# [What the task requires]
Your answer should be the lines below from the one with "unfold group_overflow. induction" to the one with "Let n := in_symbol_count input.", both included, given again exactly and with nothing added.

# [Records provided]
(* ===== verification/SnapshotStoreSave.v ===== *)
(** * The store of a saved snapshot

    Every index written from the rows is accepted: each key is a key of its rows,
    no row id is listed twice for a key, and every row is covered. The sections
    written from a store are decoded, under full validation, to a store with the
    same symbols and the live rows renumbered. *)

From S2P Require Import Prelude Model Domain StoreTypes Interner LiveRows Posting Row Identity.
From S2P Require Import Store StoreInv StoreView Legacy SnapshotBytes Snapshot SnapshotProps.
From S2P Require Import SnapshotSymbols SnapshotIndexes SnapshotDataProps SnapshotDataSave.
From S2P Require Import SnapshotIndexProps SnapshotStore SnapshotLoad.
From S2P Require Import SnapshotGroups SnapshotIndexSave.

Local Open Scope Z_scope.

(** ** What a decoder must accept *)

(** The keys written for a row in the index of a profile are read and cover it. *)
Record decoder_accepts {K} (d : SnapshotIndexDecoder K) (p : IndexProfile) : Prop := {
  da_key n row key :
    symbols_below n row → key ∈ disk_keys (sd_kind d) p (disk_row row) →
    (∃ k, sd_key_from_disk d key n = Ok k) ∧ sd_row_matches_key d row key = true ∧
    sd_coverage_bit d row key ≠ 0;
  da_cover row i :
    0 ≤ i → sd_required_by_profile d p = true → Z.testbit (sd_expected_mask d row) i = true →
    ∃ key, key ∈ disk_keys (sd_kind d) p (disk_row row) ∧ sd_coverage_bit d row key = 2 ^ i;
  da_unused row : sd_required_by_profile d p = false → disk_keys (sd_kind d) p (disk_row row) = []
}.

Lemma group_overflow_multis g : Forall (λ e, e.2 ≠ []) g → group_overflow (multis g) = group_overflow g.
Proof.
  induction 1 as [|e g He _ IH]; [done|]. rewrite multis_cons by done. unfold group_overflow in *.
  destruct (is_single e) eqn:Es; cbn [foldr]; rewrite IH; [|done].
  unfold is_single in Es. destruct e as [k [|x [|y ids]]]; try done.
Qed.

Lemma group_overflow_nonneg g : 0 ≤ group_overflow g.
Proof.
  unfold group_overflow. induction g as [|e g IH]; cbn [foldr]; [done|].
  pose proof (len_of_nonneg (tail e.2)). lia.
Qed.

Lemma land_clear mask i : 0 ≤ i → Z.testbit mask i = false → Z.land mask (2 ^ i) = 0.
Proof.
  intros Hi Hm. apply Z.bits_inj'. intros j Hj. rewrite Z.land_spec, Z.testbit_0_l, Z.pow2_bits_eqb by done.
  destruct (Z.eqb_spec i j) as [<-|_]; [by rewrite Hm|apply andb_false_r].
Qed.

Section accept.
Context {K : Type} `{Countable K, SortKey K}.
Context (d : SnapshotIndexDecoder K) (keys : RelationshipRow → list K) (bit : RelationshipRow → K → Z).
Hypothesis Hd : decoder_laws d keys bit.
Context (p : IndexProfile).
Hypothesis Ha : decoder_accepts d p.
Context (input : SnapshotIndexDecodeInput) (g : IndexGroup).

Let rows := in_rows input.
Let n := in_symbol_count input.

Hypothesis Hbelow : Forall (symbols_below n) rows.
Hypothesis Hg : grouped (disk_keys (sd_kind d) p) (disk_row <$> rows) g.
Context (entries : list SnapshotIndexEntry).
Hypothesis Hentries : Forall2 (λ entry e, item_key entry = e.1 ∧
  posting_row_ids (item_range entry) (in_posting_row_ids input) (in_row_count input) =
    Ok (Ok <$> (Z.to_pos <$> e.2))) entries g.
Hypothesis Hkeys : Forall key_ok g.*1.

(** A row id of a group is that of a row with the key. *)
Lemma group_row e x :
  e ∈ g → x ∈ e.2 →
  ∃ row, rows !! id_index (Z.to_pos x) = Some row ∧ e.1 ∈ disk_keys (sd_kind d) p (disk_row row) ∧ 0 < x.
Proof.
  intros He Hx. destruct e as [key ids]. destruct (grouped_positions _ _ _ _ _ Hg He) as [-> _].
  apply elem_of_positions in Hx as (i & r & Hi & Hk & ->).
  apply list_lookup_fmap_Some in Hi as (row & -> & Hi). exists row.
  replace (id_index (Z.to_pos (Z.of_nat i + 1))) with i by (unfold id_index; lia). split_and!; [done..|lia].
Qed.

(** The keys of the group, as read. *)
Lemma typed_keys :
  ∃ typed, Forall2 (λ e k, sd_key_from_disk d e.1 n = Ok k) g typed ∧ NoDup typed.
Proof.
  assert (∃ typed, Forall2 (λ e k, sd_key_from_disk d e.1 n = Ok k) g typed) as [typed Ht].
  { assert (∀ e, e ∈ g → ∃ k, sd_key_from_disk d e.1 n = Ok k) as Hall.
    { intros e He. pose proof (gr_nonempty _ _ _ Hg) as Hne. rewrite Forall_forall in Hne.
      specialize (Hne _ He). destruct (e.2) as [|x ids] eqn:Ee; [done|].
      destruct (group_row e x He) as (row & Hrow & Hk & _); [rewrite Ee; by left|].
      rewrite Forall_lookup in Hbelow. exact (proj1 (da_key _ _ Ha n row _ (Hbelow _ _ Hrow) Hk)). }
    clear -Hall. induction g as [|e g' IH]; [by exists []|].
    destruct (Hall e) as [k Hk]; [by left|].
    destruct IH as [typed Ht]; [intros e' He'; apply Hall; by right|]. exists (k :: typed). by constructor. }
  exists typed. split; [done|].
  assert (StronglySorted (λ x y : K, key_compare x y = Lt) typed) as Hs.
  { pose proof (sorted_typed d keys bit Hd input (single_item <$> g)
      ((λ k, (k, [])) <$> typed)) as Hsorted.
    rewrite <- list_fmap_compose in Hsorted. cbn in Hsorted.
    assert ((λ k : K, k) <$> typed = typed) as Eid by apply list_fmap_id.
    unfold compose in Hsorted. cbn [fst] in Hsorted. rewrite Eid in Hsorted. apply Hsorted.
    - unfold sorted_keys. rewrite <- list_fmap_compose.
      apply sorted_not_unsorted. exact (gr_sorted _ _ _ Hg).
    - apply Forall_fmap. rewrite Forall_fmap in Hkeys. exact Hkeys.
    - apply Forall2_fmap_2. exact Ht. }
  by apply strictly_sorted_NoDup.
Qed.

(** *** One row id *)

(** One more row id, but for the first. *)
Definition after_first {A} (L : list A) : Z := match L with [] => 0 | _ => 1 end.

Lemma decode_posting_accepts es s e k L q x :
  e ∈ g → x ∈ e.2 → sd_key_from_disk d e.1 n = Ok k →
  posting_read keys bit input es s k L q → k ∉ es.*1 → Z.to_pos x ∉ L →
  len_of (tail L) + after_first L ≤ u32_max → ps_count q + after_first L ≤ u64_max →
  ∃ q', decode_posting input d e.1 k q (Ok (Z.to_pos x)) = Ok q' ∧
        posting_read keys bit input es s k (L ++ [Z.to_pos x]) q' ∧
        ps_count q' = ps_count q + after_first L.
Proof.
  intros He Hx Hk Hread Hnew Hfresh Hlen Hcount.
  destruct (group_row e x He Hx) as (row & Hrow & Hkey & Hpos).
  pose proof Hbelow as Hb. rewrite Forall_lookup in Hb.
  destruct (da_key _ _ Ha n row e.1 (Hb _ _ Hrow) Hkey) as (_ & Hmatch & Hbit).
  destruct (dl_key _ _ _ Hd _ _ _ _ Hk Hmatch Hbit) as [Hin Hbv].
  destruct (dl_bit _ _ _ Hd _ _ Hin) as (i & Hi & Hpow & _).
  pose proof Hread as [[Hml Hm] Hf _ [Hl _] _ _].
  destruct (lookup_lt_is_Some_2 (ps_coverage q) (id_index (Z.to_pos x))) as [mask Hmask].
  { rewrite Hml. by eapply lookup_lt_Some. }
  assert (Z.land mask (sd_coverage_bit d row e.1) = 0) as Hclear.
  { rewrite Hbv, Hpow. apply land_clear; [done|]. apply not_true_iff_false. intros Ht.
    apply (Hm _ _ _ Hmask Hi) in Ht as (k' & L' & row' & Hcov & Hr & Hrow' & Hk' & Hb').
    fold rows in Hrow'. rewrite Hrow in Hrow'. injection Hrow' as <-. rewrite index_id_index in Hr.
    assert (k' = k) as ->. { apply (dl_inj _ _ _ Hd row); [done|done|by rewrite Hb', Hpow]. }
    apply elem_of_app in Hcov as [Hcov|[= ->]%list_elem_of_singleton]; [|done].
    by apply (list_elem_of_fmap_2 fst) in Hcov. }
  assert (∃ q', decode_posting input d e.1 k q (Ok (Z.to_pos x)) = Ok q' ∧
    ps_count q' = ps_count q + after_first L) as (q' & E & Hc).
  { unfold decode_posting. cbn [mbind result_bind]. fold rows. rewrite Hrow. cbn [ok_or mbind result_bind].
    rewrite Hmatch, (proj2 (Z.eqb_neq _ _) Hbit). cbn [negb guard_err mbind result_bind].
    rewrite Hmask. cbn [ok_or mbind result_bind]. rewrite Hclear. cbn [negb Z.eqb guard_err mbind result_bind].
    rewrite Hf, Hl.
    destruct L as [|y L]; cbn [head hd_error tail after_first] in *; [eexists; split; [done|by rewrite Z.add_0_r]|].
    eexists. split.
    - step_ok (len_of L + 1); [apply ok_or_Ok; by apply checked_add_Some|].
      step_ok (ps_count q + 1); [apply ok_or_Ok; by apply checked_add_Some|done].
    - done. }
  exists q'. split; [done|]. split; [|done].
  destruct (decode_posting_step d keys bit Hd input _ _ _ _ _ _ _ _ Hk Hread E) as (r & [= <-] & Hread').
  done.
Qed.
(** *** One entry *)

Lemma tail_snoc_length {A} (l : list A) x :
  len_of (tail (l ++ [x])) = len_of (tail l) + after_first l.
Proof. destruct l; [done|]. cbn [tail app]. by rewrite len_of_app. Qed.

Lemma tail_app_le {A} (l k : list A) : len_of (tail l) ≤ len_of (tail (l ++ k)).
Proof.
  destruct l; cbn [tail app]; [apply len_of_nonneg|]. rewrite len_of_app.
  pose proof (len_of_nonneg k). lia.
Qed.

# [Finished exercise]
  unfold group_overflow. induction g as [|e g IH]; cbn [foldr]; [done|].
  pose proof (len_of_nonneg (tail e.2)). lia.
Qed.

Lemma land_clear mask i : 0 ≤ i → Z.testbit mask i = false → Z.land mask (2 ^ i) = 0.
Proof.
  intros Hi Hm. apply Z.bits_inj'. intros j Hj. rewrite Z.land_spec, Z.testbit_0_l, Z.pow2_bits_eqb by done.
  destruct (Z.eqb_spec i j) as [<-|_]; [by rewrite Hm|apply andb_false_r].
Qed.

Section accept.
Context {K : Type} `{Countable K, SortKey K}.
Context (d : SnapshotIndexDecoder K) (keys : RelationshipRow → list K) (bit : RelationshipRow → K → Z).
Hypothesis Hd : decoder_laws d keys bit.
Context (p : IndexProfile).
Hypothesis Ha : decoder_accepts d p.
Context (input : SnapshotIndexDecodeInput) (g : IndexGroup).

Let rows := in_rows input.
Let n := in_symbol_count input.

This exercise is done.